WHAT NEEDS TO BE DONE >> From the line with "blk_buf ← copy_into" through the line with "Definition add_used_dirs (k", repeat the entries verbatim, both end lines included, and add nothing.

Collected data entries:
------------------------------------------------------------------------
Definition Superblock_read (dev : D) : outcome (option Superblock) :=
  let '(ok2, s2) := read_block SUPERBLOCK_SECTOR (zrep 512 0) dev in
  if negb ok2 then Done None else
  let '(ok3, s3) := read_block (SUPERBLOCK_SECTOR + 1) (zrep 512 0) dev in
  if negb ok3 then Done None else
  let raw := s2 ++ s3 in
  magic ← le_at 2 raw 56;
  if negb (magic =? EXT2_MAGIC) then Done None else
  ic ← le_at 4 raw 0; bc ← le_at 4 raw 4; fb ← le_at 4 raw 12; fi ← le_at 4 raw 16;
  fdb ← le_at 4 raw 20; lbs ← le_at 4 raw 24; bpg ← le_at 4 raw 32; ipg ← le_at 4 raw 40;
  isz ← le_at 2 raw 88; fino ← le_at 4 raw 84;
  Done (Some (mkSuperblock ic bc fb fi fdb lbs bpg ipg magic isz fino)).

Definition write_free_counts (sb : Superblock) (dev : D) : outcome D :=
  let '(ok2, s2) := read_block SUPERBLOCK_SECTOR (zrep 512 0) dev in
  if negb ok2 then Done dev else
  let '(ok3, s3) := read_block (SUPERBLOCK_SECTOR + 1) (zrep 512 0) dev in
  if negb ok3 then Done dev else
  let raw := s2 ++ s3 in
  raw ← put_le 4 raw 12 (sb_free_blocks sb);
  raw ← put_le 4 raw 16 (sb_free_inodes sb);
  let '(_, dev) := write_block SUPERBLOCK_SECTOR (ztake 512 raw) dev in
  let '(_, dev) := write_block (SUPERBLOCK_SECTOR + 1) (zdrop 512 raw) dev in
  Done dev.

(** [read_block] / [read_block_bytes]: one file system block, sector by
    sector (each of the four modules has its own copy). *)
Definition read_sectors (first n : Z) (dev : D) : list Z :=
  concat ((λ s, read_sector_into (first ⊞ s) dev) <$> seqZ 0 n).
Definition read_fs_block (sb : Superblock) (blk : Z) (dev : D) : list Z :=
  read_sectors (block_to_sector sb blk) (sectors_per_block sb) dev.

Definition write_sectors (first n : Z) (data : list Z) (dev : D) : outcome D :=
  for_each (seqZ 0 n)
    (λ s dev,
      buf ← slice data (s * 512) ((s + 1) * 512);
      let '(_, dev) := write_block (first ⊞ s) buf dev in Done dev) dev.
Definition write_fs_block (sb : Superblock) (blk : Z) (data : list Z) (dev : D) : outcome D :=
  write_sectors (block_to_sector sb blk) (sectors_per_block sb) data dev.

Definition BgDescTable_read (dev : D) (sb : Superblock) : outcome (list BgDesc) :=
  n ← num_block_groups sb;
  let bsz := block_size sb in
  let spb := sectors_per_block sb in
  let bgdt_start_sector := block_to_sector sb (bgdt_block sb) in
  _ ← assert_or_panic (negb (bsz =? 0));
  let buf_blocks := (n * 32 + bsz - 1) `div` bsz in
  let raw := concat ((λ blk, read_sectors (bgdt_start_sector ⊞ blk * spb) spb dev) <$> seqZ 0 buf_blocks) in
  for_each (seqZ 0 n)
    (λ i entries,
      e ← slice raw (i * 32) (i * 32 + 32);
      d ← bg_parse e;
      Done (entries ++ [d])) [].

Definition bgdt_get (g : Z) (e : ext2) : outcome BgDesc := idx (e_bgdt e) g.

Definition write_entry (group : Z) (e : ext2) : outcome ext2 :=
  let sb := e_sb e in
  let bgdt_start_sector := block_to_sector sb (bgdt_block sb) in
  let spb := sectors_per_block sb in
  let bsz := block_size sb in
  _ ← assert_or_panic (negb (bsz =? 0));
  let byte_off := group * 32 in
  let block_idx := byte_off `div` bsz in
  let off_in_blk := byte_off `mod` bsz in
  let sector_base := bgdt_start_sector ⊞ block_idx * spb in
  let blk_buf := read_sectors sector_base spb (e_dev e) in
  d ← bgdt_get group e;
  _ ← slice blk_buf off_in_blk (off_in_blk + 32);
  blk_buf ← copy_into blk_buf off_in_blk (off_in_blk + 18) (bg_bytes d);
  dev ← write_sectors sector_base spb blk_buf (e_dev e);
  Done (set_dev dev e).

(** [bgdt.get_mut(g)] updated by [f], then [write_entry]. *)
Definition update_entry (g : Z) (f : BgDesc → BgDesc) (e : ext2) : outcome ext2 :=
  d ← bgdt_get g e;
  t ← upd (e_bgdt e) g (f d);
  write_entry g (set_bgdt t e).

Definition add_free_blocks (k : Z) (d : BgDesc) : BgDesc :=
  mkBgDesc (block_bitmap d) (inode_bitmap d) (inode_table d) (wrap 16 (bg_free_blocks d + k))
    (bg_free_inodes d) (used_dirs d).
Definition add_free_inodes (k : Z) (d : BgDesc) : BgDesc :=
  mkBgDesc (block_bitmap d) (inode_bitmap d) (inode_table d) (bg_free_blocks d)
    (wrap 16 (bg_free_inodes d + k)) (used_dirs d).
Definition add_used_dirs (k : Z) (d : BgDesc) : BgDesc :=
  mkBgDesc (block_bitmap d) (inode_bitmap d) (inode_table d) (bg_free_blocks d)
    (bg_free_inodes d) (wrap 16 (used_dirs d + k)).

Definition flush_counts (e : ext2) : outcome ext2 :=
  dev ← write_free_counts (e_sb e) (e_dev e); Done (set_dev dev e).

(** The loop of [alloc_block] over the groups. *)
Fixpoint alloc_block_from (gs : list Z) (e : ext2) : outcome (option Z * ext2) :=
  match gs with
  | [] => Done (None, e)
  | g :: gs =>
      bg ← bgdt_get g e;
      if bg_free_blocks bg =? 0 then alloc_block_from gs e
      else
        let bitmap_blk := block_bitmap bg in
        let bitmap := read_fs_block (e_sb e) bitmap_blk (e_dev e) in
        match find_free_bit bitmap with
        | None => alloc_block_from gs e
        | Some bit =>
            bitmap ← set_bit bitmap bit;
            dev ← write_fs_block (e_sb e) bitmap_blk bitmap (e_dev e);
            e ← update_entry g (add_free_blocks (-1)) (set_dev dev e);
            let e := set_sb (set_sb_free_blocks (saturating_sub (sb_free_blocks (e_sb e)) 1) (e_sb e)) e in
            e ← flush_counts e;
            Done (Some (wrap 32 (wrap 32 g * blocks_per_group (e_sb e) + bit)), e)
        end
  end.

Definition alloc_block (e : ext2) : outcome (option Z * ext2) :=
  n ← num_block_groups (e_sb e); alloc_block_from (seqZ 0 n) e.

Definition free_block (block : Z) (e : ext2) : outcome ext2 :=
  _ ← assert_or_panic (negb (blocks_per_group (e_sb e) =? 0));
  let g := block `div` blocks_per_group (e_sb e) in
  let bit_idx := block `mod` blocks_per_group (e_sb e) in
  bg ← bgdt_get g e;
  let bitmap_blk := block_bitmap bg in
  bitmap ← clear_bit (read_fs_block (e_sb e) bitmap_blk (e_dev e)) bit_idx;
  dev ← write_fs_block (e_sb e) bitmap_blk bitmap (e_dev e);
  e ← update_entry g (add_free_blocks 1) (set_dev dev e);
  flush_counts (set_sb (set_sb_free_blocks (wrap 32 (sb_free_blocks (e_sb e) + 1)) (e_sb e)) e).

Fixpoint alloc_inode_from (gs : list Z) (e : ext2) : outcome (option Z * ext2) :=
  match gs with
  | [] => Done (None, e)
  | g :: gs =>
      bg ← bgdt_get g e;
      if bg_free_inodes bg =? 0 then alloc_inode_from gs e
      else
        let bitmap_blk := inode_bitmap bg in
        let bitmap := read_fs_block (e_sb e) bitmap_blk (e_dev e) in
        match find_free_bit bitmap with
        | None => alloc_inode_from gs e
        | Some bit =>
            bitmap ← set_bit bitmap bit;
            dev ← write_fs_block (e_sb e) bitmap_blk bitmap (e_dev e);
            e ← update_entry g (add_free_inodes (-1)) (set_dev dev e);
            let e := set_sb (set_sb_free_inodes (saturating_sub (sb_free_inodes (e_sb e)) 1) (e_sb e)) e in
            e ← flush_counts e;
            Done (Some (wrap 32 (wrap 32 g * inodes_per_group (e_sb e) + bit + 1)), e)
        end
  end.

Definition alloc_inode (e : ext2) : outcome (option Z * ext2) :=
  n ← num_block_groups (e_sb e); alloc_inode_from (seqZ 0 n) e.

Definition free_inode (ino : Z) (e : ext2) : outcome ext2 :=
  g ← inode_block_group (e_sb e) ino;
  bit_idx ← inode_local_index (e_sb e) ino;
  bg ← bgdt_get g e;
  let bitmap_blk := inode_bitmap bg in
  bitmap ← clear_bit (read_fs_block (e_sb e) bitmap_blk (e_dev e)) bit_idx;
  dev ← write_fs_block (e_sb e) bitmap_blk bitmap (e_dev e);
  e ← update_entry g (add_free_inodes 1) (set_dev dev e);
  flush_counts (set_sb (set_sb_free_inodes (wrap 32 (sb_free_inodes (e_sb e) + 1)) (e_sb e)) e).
------------------------------------------------------------------------
ANSWER SECTION >>
  blk_buf ← copy_into blk_buf off_in_blk (off_in_blk + 18) (bg_bytes d);
  dev ← write_sectors sector_base spb blk_buf (e_dev e);
  Done (set_dev dev e).

(** [bgdt.get_mut(g)] updated by [f], then [write_entry]. *)
Definition update_entry (g : Z) (f : BgDesc → BgDesc) (e : ext2) : outcome ext2 :=
  d ← bgdt_get g e;
  t ← upd (e_bgdt e) g (f d);
  write_entry g (set_bgdt t e).

Definition add_free_blocks (k : Z) (d : BgDesc) : BgDesc :=
  mkBgDesc (block_bitmap d) (inode_bitmap d) (inode_table d) (wrap 16 (bg_free_blocks d + k))
    (bg_free_inodes d) (used_dirs d).
Definition add_free_inodes (k : Z) (d : BgDesc) : BgDesc :=
  mkBgDesc (block_bitmap d) (inode_bitmap d) (inode_table d) (bg_free_blocks d)
    (wrap 16 (bg_free_inodes d + k)) (used_dirs d).
Definition add_used_dirs (k : Z) (d : BgDesc) : BgDesc :=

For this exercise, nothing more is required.